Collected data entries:
####

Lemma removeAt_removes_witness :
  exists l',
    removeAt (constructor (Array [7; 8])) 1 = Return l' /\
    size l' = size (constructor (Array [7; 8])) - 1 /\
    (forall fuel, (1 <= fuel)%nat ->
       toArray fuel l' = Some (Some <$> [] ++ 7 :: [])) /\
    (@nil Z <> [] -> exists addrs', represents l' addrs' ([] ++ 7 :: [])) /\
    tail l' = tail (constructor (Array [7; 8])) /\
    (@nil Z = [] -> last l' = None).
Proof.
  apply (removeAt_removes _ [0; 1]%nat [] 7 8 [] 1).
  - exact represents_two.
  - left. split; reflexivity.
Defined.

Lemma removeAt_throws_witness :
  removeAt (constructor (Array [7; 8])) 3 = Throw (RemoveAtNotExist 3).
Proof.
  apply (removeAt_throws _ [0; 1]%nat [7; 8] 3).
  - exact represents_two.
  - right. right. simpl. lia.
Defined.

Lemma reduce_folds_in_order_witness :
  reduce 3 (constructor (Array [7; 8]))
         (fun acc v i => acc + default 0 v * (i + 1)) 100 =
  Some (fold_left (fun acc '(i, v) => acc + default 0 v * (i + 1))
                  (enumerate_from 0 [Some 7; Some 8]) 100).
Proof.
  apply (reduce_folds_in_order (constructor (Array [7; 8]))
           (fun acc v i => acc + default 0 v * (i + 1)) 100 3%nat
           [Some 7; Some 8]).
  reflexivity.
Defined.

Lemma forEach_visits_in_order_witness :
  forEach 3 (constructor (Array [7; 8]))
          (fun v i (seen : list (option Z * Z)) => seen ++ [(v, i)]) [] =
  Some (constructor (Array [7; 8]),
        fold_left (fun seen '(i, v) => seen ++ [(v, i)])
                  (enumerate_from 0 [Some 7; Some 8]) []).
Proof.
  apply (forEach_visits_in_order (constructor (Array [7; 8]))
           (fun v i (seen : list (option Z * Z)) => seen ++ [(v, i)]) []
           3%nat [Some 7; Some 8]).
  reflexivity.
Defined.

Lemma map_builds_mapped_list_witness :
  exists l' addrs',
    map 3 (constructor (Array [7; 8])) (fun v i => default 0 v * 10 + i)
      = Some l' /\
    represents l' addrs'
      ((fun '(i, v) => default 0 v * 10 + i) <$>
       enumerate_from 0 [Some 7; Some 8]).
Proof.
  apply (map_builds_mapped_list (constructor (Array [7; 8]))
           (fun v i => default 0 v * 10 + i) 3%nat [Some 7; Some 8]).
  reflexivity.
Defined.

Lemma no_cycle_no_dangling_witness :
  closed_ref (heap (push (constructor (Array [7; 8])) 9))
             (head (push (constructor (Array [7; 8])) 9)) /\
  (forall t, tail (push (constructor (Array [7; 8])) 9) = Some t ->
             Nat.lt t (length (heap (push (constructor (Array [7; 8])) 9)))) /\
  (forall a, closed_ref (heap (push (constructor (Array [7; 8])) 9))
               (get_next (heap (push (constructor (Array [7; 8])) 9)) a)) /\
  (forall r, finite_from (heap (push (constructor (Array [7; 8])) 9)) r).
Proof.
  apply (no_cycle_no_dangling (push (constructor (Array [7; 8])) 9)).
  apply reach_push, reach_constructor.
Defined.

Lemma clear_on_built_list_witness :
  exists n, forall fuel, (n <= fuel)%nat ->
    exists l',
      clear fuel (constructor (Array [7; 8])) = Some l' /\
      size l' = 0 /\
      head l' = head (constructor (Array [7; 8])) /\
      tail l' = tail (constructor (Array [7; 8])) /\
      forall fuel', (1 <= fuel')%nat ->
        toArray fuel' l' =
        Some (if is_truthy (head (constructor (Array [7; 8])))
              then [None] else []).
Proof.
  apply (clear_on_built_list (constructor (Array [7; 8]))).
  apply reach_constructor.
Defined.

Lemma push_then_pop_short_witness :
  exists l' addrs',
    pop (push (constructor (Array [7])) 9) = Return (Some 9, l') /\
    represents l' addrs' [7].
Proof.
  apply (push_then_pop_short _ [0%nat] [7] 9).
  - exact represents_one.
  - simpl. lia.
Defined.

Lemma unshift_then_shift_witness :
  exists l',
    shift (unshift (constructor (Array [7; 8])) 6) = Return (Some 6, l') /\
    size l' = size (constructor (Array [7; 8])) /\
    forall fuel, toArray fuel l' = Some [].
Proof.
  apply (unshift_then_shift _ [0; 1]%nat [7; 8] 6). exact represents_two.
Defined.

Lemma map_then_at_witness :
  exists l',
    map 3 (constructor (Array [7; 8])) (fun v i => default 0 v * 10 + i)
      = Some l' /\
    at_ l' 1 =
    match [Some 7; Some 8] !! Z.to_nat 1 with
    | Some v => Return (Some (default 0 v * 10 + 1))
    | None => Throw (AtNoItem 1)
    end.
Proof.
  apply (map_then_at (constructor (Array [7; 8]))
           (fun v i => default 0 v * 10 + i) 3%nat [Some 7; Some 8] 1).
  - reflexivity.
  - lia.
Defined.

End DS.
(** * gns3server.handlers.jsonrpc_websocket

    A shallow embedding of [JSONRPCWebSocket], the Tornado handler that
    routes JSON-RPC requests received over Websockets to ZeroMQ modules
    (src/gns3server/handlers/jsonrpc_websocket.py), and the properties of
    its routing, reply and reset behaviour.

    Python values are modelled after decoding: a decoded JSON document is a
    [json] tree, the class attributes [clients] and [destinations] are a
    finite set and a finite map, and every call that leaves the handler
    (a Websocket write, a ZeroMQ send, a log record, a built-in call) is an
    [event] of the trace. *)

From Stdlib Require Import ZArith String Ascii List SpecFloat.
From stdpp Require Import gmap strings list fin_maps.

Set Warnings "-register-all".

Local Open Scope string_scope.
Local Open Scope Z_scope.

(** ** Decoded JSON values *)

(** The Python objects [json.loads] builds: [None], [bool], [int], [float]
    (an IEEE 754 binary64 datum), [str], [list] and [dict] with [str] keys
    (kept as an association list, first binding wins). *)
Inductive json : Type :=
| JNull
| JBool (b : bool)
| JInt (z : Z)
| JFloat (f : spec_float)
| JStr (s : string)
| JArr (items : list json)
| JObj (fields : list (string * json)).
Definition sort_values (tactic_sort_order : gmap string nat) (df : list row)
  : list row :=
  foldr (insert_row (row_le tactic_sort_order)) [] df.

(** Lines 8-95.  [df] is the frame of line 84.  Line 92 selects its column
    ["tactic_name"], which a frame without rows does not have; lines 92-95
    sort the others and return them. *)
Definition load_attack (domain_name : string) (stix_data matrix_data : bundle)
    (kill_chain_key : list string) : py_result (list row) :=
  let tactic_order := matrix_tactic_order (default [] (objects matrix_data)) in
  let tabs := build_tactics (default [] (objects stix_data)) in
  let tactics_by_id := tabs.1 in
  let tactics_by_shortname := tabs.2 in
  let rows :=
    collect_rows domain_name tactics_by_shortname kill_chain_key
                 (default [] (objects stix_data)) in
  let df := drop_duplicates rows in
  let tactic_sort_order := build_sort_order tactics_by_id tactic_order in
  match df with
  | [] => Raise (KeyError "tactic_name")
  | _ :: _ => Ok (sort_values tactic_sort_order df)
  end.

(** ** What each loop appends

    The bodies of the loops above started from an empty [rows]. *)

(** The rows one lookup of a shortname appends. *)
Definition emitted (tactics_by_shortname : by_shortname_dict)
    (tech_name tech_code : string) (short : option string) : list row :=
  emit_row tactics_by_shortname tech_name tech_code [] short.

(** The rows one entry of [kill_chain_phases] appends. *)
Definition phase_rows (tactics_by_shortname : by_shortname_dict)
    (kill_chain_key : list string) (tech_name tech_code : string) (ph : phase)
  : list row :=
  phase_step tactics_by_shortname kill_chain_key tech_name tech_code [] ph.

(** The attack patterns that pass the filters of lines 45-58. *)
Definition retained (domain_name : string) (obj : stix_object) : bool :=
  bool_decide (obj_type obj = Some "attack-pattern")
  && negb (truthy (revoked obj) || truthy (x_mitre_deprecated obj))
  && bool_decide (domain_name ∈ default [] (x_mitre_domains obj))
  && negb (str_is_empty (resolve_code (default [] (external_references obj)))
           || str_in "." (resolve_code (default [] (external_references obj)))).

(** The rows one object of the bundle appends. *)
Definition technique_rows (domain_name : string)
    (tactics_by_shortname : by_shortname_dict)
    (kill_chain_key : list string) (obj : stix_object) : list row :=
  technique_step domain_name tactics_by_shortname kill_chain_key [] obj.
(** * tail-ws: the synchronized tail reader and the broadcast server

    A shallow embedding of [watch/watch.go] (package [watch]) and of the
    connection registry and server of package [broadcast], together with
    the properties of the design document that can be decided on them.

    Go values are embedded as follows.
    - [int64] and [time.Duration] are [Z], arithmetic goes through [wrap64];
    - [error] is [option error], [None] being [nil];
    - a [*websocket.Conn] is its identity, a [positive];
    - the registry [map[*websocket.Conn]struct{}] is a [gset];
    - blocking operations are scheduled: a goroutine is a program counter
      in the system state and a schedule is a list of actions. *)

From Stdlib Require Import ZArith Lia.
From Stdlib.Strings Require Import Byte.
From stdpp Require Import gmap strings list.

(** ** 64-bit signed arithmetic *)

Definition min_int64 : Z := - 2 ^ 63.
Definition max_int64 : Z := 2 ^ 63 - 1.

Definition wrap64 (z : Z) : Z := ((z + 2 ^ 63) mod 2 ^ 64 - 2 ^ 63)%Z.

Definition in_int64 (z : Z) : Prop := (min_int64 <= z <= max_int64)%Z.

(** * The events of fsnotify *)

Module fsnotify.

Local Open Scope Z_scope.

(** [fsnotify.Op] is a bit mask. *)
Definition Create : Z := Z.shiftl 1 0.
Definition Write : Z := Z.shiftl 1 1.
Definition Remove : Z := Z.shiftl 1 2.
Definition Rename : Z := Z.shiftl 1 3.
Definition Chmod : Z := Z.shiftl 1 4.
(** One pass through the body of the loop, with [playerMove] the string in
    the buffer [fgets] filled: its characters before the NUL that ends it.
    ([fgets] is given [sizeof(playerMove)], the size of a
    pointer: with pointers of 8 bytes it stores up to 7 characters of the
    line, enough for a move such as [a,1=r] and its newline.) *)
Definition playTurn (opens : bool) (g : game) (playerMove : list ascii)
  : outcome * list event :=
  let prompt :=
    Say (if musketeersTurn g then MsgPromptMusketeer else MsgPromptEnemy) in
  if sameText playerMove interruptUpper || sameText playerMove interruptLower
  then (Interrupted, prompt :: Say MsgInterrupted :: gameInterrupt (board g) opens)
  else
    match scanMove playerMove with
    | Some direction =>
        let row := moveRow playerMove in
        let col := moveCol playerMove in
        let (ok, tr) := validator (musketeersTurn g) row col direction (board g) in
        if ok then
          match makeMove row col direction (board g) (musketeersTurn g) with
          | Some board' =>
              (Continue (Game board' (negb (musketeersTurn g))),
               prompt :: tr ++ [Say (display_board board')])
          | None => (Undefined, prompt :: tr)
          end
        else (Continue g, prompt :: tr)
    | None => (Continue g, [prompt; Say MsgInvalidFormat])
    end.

####

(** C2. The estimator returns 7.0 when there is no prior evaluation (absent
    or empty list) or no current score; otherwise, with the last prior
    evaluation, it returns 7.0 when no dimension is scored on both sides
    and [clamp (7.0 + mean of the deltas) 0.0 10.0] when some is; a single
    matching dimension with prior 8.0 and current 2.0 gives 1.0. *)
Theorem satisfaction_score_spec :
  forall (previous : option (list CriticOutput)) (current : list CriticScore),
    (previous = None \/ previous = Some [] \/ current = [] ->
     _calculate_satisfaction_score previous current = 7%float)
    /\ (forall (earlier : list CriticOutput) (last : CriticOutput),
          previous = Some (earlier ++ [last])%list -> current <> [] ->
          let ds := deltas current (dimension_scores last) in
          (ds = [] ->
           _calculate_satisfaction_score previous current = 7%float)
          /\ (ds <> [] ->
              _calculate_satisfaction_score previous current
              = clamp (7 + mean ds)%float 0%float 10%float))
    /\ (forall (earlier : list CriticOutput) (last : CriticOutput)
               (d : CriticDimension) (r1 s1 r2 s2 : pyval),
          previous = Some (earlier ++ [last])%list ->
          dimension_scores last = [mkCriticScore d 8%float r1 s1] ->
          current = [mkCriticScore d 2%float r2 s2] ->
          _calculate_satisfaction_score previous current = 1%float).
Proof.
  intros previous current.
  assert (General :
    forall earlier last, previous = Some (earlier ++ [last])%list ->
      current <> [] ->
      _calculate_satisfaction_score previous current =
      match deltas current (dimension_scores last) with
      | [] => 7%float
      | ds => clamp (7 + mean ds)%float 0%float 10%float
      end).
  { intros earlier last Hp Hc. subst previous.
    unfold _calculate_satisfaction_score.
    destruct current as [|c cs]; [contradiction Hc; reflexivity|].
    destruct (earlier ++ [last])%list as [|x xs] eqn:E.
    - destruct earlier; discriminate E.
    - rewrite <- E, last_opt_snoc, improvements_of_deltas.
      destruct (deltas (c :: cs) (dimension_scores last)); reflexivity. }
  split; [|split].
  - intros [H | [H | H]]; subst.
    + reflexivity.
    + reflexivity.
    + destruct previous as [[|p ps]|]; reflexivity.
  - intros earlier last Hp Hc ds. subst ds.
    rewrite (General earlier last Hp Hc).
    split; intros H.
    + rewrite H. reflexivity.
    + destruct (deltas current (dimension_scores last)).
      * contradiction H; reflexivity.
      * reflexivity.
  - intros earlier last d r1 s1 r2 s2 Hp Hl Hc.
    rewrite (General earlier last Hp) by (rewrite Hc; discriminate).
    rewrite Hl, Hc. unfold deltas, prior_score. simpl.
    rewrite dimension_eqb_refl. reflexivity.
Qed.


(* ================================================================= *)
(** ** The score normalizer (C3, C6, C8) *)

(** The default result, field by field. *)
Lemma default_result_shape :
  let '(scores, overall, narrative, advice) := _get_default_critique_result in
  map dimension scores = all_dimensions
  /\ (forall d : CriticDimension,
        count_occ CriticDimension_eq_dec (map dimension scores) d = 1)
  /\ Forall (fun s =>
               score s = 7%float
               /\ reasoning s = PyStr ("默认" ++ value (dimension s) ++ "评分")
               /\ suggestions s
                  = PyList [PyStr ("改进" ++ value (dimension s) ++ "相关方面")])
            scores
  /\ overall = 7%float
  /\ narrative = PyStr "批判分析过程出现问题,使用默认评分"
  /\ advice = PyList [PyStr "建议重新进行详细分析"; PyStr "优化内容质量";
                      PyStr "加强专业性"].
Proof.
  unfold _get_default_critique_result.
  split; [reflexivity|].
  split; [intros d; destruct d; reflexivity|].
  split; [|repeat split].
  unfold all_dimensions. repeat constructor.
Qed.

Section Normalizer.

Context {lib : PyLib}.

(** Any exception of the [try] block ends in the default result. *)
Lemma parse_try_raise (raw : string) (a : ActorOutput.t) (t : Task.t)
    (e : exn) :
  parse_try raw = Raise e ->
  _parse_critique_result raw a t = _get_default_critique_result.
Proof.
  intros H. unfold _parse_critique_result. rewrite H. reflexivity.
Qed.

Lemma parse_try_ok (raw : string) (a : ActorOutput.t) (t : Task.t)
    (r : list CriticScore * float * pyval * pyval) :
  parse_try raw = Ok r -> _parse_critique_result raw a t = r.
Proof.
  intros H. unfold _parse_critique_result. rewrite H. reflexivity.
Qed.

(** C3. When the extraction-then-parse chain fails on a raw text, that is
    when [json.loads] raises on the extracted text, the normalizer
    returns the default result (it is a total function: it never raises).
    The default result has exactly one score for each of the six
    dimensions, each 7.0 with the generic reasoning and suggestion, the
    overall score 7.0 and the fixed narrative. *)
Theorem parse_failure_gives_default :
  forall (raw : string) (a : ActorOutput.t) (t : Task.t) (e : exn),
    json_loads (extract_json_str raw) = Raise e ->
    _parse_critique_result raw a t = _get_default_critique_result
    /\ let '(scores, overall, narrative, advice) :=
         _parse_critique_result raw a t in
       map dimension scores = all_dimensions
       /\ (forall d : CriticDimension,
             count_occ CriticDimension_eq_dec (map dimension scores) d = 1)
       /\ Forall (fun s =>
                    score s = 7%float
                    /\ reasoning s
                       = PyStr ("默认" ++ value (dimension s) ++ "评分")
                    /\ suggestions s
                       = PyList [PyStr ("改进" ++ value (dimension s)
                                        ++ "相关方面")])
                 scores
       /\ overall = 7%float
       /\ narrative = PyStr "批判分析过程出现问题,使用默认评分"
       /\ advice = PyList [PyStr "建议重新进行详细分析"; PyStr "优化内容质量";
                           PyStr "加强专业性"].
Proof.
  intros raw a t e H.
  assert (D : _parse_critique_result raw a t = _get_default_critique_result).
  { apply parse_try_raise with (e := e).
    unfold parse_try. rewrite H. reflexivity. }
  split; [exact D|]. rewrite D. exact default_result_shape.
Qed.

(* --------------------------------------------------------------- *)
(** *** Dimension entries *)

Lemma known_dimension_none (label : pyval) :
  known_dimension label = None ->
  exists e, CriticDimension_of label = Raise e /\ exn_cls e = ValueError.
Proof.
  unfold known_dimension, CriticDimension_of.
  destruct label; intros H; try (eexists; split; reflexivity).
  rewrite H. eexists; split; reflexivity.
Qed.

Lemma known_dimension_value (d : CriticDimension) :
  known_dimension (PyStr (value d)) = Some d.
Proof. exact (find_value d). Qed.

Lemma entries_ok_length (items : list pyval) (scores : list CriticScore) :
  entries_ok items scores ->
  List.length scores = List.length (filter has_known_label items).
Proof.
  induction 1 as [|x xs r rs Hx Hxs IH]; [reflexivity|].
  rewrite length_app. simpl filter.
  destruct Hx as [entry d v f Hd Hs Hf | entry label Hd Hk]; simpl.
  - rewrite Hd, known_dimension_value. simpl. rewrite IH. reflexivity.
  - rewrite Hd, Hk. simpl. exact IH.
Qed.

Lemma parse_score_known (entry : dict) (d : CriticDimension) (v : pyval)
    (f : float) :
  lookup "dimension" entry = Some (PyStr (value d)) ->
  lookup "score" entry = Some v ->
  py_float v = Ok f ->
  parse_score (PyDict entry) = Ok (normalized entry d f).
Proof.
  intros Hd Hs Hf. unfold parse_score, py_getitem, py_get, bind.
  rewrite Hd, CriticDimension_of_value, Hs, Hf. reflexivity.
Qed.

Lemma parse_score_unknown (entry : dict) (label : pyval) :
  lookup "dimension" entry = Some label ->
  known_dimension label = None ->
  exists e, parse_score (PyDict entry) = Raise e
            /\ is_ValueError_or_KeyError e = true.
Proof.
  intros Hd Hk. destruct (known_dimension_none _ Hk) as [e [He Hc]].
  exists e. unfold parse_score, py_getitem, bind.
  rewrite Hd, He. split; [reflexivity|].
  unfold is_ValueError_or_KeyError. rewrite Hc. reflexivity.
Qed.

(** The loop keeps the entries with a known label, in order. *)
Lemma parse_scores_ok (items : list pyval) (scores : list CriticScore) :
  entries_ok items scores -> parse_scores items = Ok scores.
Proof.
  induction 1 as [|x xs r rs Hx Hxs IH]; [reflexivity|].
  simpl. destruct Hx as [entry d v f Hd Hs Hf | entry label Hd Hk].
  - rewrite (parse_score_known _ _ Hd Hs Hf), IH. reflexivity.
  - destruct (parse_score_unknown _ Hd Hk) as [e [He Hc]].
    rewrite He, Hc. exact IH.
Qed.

####

_TASK DESCRIPTION_
Looking through the records, copy out every line in which the word "mean" is found.

_EXERCISE OUTPUT_
    and [clamp (7.0 + mean of the deltas) 0.0 10.0] when some is; a single
              = clamp (7 + mean ds)%float 0%float 10%float))
      | ds => clamp (7 + mean ds)%float 0%float 10%float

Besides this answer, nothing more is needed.